* _TASK STATEMENT_
Determine the number of lines below that contain "exact". Write nothing but that number.

* * *

(* ===== verification/Requests.v ===== *)
(** * The requests the page sends are calls of the REST API

  The remote resource (spec, section 6) has four calls: GET of the
  collection, POST of [{title, completed}] to the collection, PUT of a
  task to [/<id>] and DELETE of [/<id>].  [api_call] describes them as
  [apiFetch] sends them: URL, method, headers and the body text that
  [JSON.stringify] returns.  Every [EFetch] that a session can produce
  is one of them ([reachable_api_calls]).  When a request fails with an
  HTTP status, the effects come in a fixed order: [apiFetch]'s console
  line and alert, then the awaiting handler's [catch]
  ([http_failure_effects]).

  The proofs follow the log: each operation of the page appends effects
  to it ([grows]), and the only appended [EFetch] are those of [issue]
  in the four handlers' synchronous parts, each with the next id. *)

From S2P Require Import Prelude JsString JsValue Json JsonParse Dates Sort Transport View Handlers Session.
From stdpp Require Import gmap.
Local Open Scope todo_scope.

Module Requests.
Import JsString JsValue Json JsonParse Transport View Handlers Session.

(** The text [JSON.stringify({ title, completed: false })] (line 94). *)
Definition post_body (title : string) : string :=
  "{" +++ json_quote "title" +++ ":" +++ json_quote title +++ "," +++
  json_quote "completed" +++ ":false}".

Inductive api_call : request -> Prop :=
| call_get :
    api_call {| rq_url := API_URL; rq_method := "GET"; rq_headers := []; rq_body := None |}
| call_post title : title <> ""%string -> trim title = title ->
    api_call {| rq_url := API_URL; rq_method := "POST"; rq_headers := json_headers;
                rq_body := Some (post_body title) |}
| call_put id ps b : assoc_lookup "completed" ps = Some (VBool b) ->
    api_call {| rq_url := API_URL +++ "/" +++ id; rq_method := "PUT"; rq_headers := json_headers;
                rq_body := json_stringify (VObj ps) |}
| call_delete id :
    api_call {| rq_url := API_URL +++ "/" +++ id; rq_method := "DELETE"; rq_headers := [];
                rq_body := None |}.

Definition fetch_ok (e : effect) : Prop :=
  match e with EFetch _ rq => api_call rq | _ => True end.

(** The request ids of the [EFetch] effects, in order. *)
Definition fetch_ids (fx : list effect) : list nat :=
  omap (fun e => match e with EFetch rid _ => Some rid | _ => None end) fx.

(** [p'] is [p] with effects appended, each request among them a call
    of the API, and the requests among them numbered from [pg_next_req p]
    on, in order. *)
Definition grows (p p' : page) : Prop :=
  exists fx, pg_log p' = pg_log p ++ fx /\ Forall fetch_ok fx /\
    pg_next_req p <= pg_next_req p' /\
    fetch_ids fx = seq (pg_next_req p) (pg_next_req p' - pg_next_req p).

(** The console line of the [catch] of the handler awaiting a request
    (lines 83, 107, 126, 138): [loadTasks] logs nothing. *)
Definition handler_catch (pd : pending) (e : js_error) : list effect :=
  match pd with
  | PLoad => []
  | PAdd => [EConsoleError "addTask error" e]
  | PToggle _ => [EConsoleError "toggleTask error" e]
  | PDelete _ => [EConsoleError "deleteTask error" e]
  end.

(** ** The log grows *)

Lemma fetch_ids_app fx1 fx2 : fetch_ids (fx1 ++ fx2) = fetch_ids fx1 ++ fetch_ids fx2.
Proof. apply omap_app. Qed.

Lemma no_fetch_ok fx : Forall (fun e => forall rid rq, e <> EFetch rid rq) fx -> Forall fetch_ok fx.
Proof. intros F. eapply Forall_impl; [exact F|]. intros [] H; simpl; try done. by destruct (H rid rq). Qed.

Lemma no_fetch_ids fx : Forall (fun e => forall rid rq, e <> EFetch rid rq) fx -> fetch_ids fx = [].
Proof.
  induction 1 as [|e fx He _ IH]; [done|]. unfold fetch_ids. rewrite omap_cons.
  destruct e; try exact IH. by destruct (He rid rq).
Qed.

Lemma seq_split a b c : a <= b -> b <= c -> seq a (c - a) = seq a (b - a) ++ seq b (c - b).
Proof.
  intros. replace (c - a) with ((b - a) + (c - b)) by lia.
  rewrite seq_app. do 2 f_equal. lia.
Qed.

Lemma grows_same p p' : pg_log p' = pg_log p -> pg_next_req p' = pg_next_req p -> grows p p'.
Proof.
  intros H Hr. exists []. rewrite H, Hr, app_nil_r, Nat.sub_diag. repeat split; [constructor|lia].
Qed.

Lemma grows_trans p1 p2 p3 : grows p1 p2 -> grows p2 p3 -> grows p1 p3.
Proof.
  intros (fx1 & H1 & F1 & L1 & I1) (fx2 & H2 & F2 & L2 & I2). exists (fx1 ++ fx2).
  rewrite H2, H1, app_assoc, fetch_ids_app, I1, I2, <- seq_split by lia.
  repeat split; [by apply Forall_app|lia].
Qed.

Lemma grows_emit fx p : Forall (fun e => forall rid rq, e <> EFetch rid rq) fx -> grows p (emit fx p).
Proof.
  intros F. exists fx. simpl. rewrite no_fetch_ids, Nat.sub_diag by done.
  repeat split; [by apply no_fetch_ok|lia].
Qed.

Lemma grows_issue path o pd p :
  api_call (api_request path o) -> grows p (issue path o pd p).
Proof.
  intros Hc. exists [EFetch (pg_next_req p) (api_request path o)]. simpl.
  replace (S (pg_next_req p) - pg_next_req p) with 1 by lia.
  repeat split; [by repeat constructor|lia].
Qed.

Lemma render_all_log ts p : pg_log (render_all ts p) = pg_log p.
Proof.
  revert p. induction ts as [|t ts IH]; intros p; simpl; [done|].
  case_match; [|done]. by rewrite IH.
Qed.

Lemma render_all_next_req ts p : pg_next_req (render_all ts p) = pg_next_req p.
Proof.
  revert p. induction ts as [|t ts IH]; intros p; simpl; [done|].
  case_match; [|done]. by rewrite IH.
Qed.

Lemma stringify_post title :
  json_stringify (VObj [("title"%string, VStr title); ("completed"%string, VBool false)]) =
  Some (post_body title).
Proof. unfold post_body. simpl. by rewrite <- ?string_app_assoc. Qed.

Lemma stringify_post_jtext title :
  jtext (VObj [("title"%string, VStr title); ("completed"%string, VBool false)]) = post_body title.
Proof. unfold jtext. by rewrite stringify_post. Qed.

#[local] Hint Resolve grows_same grows_emit grows_issue : todo.

(** ** Each operation *)

Section Ops.
Variable date_parse : string -> option Z.

Ltac no_fetch := repeat constructor; intros ? ?; discriminate.

Ltac grows_tac :=
  repeat match goal with
  | |- grows ?p (emit _ ?p) => apply grows_emit; no_fetch
  | |- grows ?p (issue _ _ _ ?p) => apply grows_issue
  | |- grows ?p (emit _ ?q) => apply (grows_trans p q); [|apply grows_emit; no_fetch]
  | |- grows ?p (issue _ _ _ ?q) => apply (grows_trans p q); [|apply grows_issue]
  | |- grows _ _ =>
      apply grows_same; simpl; rewrite ?render_all_log, ?render_all_next_req; reflexivity
  end.

Lemma grows_load_start p : grows p (load_start p).
Proof.
  unfold load_start. grows_tac. unfold api_request. simpl.
  rewrite string_app_nil_r. constructor.
Qed.

Lemma grows_add_start p : grows p (add_start p).
Proof.
  unfold add_start. case_match eqn:E; grows_tac.
  unfold api_request, post_options. cbn [opt_method opt_headers opt_body default from_option id].
  rewrite string_app_nil_r, stringify_post. constructor.
  - by apply String.eqb_neq in E.
  - apply trim_idempotent.
Qed.

Lemma grows_toggle_start nid p : grows p (toggle_start nid p).
Proof.
  unfold toggle_start. repeat case_match; grows_tac.
  unfold api_request, put_options, spread_with. cbn [opt_method opt_headers opt_body default from_option id].
  eapply call_put. apply assoc_lookup_set_eq.
Qed.

Lemma grows_delete_start nid b p : grows p (delete_start nid b p).
Proof.
  unfold delete_start. repeat case_match; grows_tac.
  unfold api_request. simpl. constructor.
Qed.

Lemma grows_resume pd r p : grows p (resume date_parse pd r p).
Proof.
  destruct pd; simpl; unfold load_resume, add_resume, toggle_resume, delete_resume;
    repeat case_match; unfold alloc_node in *; simplify_eq/=; grows_tac.
Qed.

Lemma grows_answer rid a p : grows p (answer date_parse rid a p).
Proof.
  unfold answer. case_match; [|by apply grows_same].
  destruct (tr_complete a) as [r fx] eqn:E.
  apply (grows_trans _ (emit fx (drop_pending rid p))); [|apply grows_resume].
  apply (grows_trans _ (drop_pending rid p)); [by apply grows_same|].
  apply grows_emit.
  pose proof (tr_complete_fetch (ApiTransportLaws := apiFetch_laws) a) as F.
  by rewrite E in F.
Qed.

Lemma grows_step p p' : step date_parse p p' -> grows p p'.
Proof.
  destruct 1; eauto using grows_load_start, grows_add_start, grows_toggle_start,
    grows_delete_start, grows_answer with todo.
  unfold keydown. case_match; [apply grows_add_start|by apply grows_same].
Qed.

Lemma grows_startup :
  Forall fetch_ok (pg_log (startup init_page)) /\
  fetch_ids (pg_log (startup init_page)) = seq 0 (pg_next_req (startup init_page)).
Proof.
  destruct (grows_load_start init_page) as (fx & E & F & _ & I).
  assert (startup init_page = load_start init_page) as -> by reflexivity.
  rewrite E. cbn [pg_log init_page app]. rewrite I. split; [done|reflexivity].
Qed.

Lemma grows_reachable p :
  reachable date_parse p ->
  Forall fetch_ok (pg_log p) /\ fetch_ids (pg_log p) = seq 0 (pg_next_req p).
Proof.
  induction 1 as [|p p' Hr IH Hs]; [apply grows_startup|].
  destruct IH as [F I]. destruct (grows_step p p' Hs) as (fx & -> & F' & L & I').
  split; [by apply Forall_app|].
  pose proof (seq_split 0 (pg_next_req p) (pg_next_req p') ltac:(lia) L) as S.
  rewrite !Nat.sub_0_r in S. by rewrite fetch_ids_app, I, I', S.
Qed.

(** C25: type.  On every page a session reaches, every request in the
    log is one of the four calls of the REST API: a GET of [API_URL]
    without body, a POST to [API_URL] of the text
    [{"title":<title>,"completed":false}] with a non-empty trimmed title,
    a PUT to [API_URL/<id>] of the text of an object whose [completed] is
    a boolean, or a DELETE of [API_URL/<id>] without body. *)
Theorem reachable_api_calls p rid rq :
  reachable date_parse p -> EFetch rid rq ∈ pg_log p -> api_call rq.
Proof.
  intros Hr Hin. destruct (grows_reachable p Hr) as [F _].
  rewrite Forall_forall in F. exact (F _ Hin).
Qed.


(** C33: error path and ordering.  When a request in flight is answered
    with a status outside 200-299, the page's effects are, in this order:
    [apiFetch]'s console line and its one alert, both carrying the error
    [HTTP <status> - <body>], then the console line of the awaiting
    handler's [catch] (none for [loadTasks]), and nothing else. *)
Theorem http_failure_effects p rid pd status text json :
  reachable date_parse p -> pg_pending p !! rid = Some pd -> response_ok status = false ->
  let e := Error ("HTTP " +++ number_to_string status +++ " - " +++ text) in
  pg_log (answer date_parse rid (Response status text json) p) =
    pg_log p ++ [EConsoleError "API error:" e; EAlert ("Error con la API: " +++ error_message e)] ++
    handler_catch pd e.
Proof.
  intros Hr Hpd Hok. cbn zeta. pose proof (wf_reachable date_parse p Hr) as Hwf.
  unfold answer. rewrite Hpd. cbn [tr_complete apiFetch]. unfold api_complete, api_result.
  rewrite Hok. cbn [resume].
  destruct pd as [| |nid|nid]; simpl.
  - done.
  - by rewrite <- app_assoc.
  - destruct (wf_pending p Hwf rid _ Hpd) as [nd Hnd]. unfold toggle_resume. simpl.
    rewrite Hnd. simpl. by rewrite <- app_assoc.
  - by rewrite <- app_assoc.
Qed.

End Ops.


Lemma reachable_api_calls_witness :
  reachable (fun _ => None) (startup init_page) /\
  EFetch 0 {| rq_url := API_URL; rq_method := "GET"; rq_headers := []; rq_body := None |}
    ∈ pg_log (startup init_page) /\
  api_call {| rq_url := API_URL; rq_method := "GET"; rq_headers := []; rq_body := None |}.
Proof.
  assert (reachable (fun _ => None) (startup init_page)) as Hr by constructor.
  assert (EFetch 0 {| rq_url := API_URL; rq_method := "GET"; rq_headers := []; rq_body := None |}
    ∈ pg_log (startup init_page)) as Hin by (vm_compute; left).
  split; [exact Hr|]. split; [exact Hin|].
  apply (reachable_api_calls (fun _ => None) _ 0 _ Hr Hin).
Defined.

Lemma http_failure_effects_witness :
  reachable (fun _ => None) (startup init_page) /\ pg_pending (startup init_page) !! 0 = Some PLoad /\
  response_ok 503 = false /\
  pg_log (answer (fun _ => None) 0 (Response 503 "busy" (Done VNull)) (startup init_page)) =
    pg_log (startup init_page) ++
    [EConsoleError "API error:" (Error "HTTP 503 - busy");
     EAlert "Error con la API: HTTP 503 - busy"].
Proof.
  assert (reachable (fun _ => None) (startup init_page)) as Hr by constructor.
  assert (pg_pending (startup init_page) !! 0 = Some PLoad) as Hpd by reflexivity.
  assert (response_ok 503 = false) as Hok by reflexivity.
  split; [exact Hr|]. split; [exact Hpd|]. split; [exact Hok|].
  rewrite (http_failure_effects (fun _ => None) _ 0 PLoad 503 "busy" (Done VNull) Hr Hpd Hok).
  reflexivity.
Defined.


End Requests.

* * *

* _ANSWER BOX_
5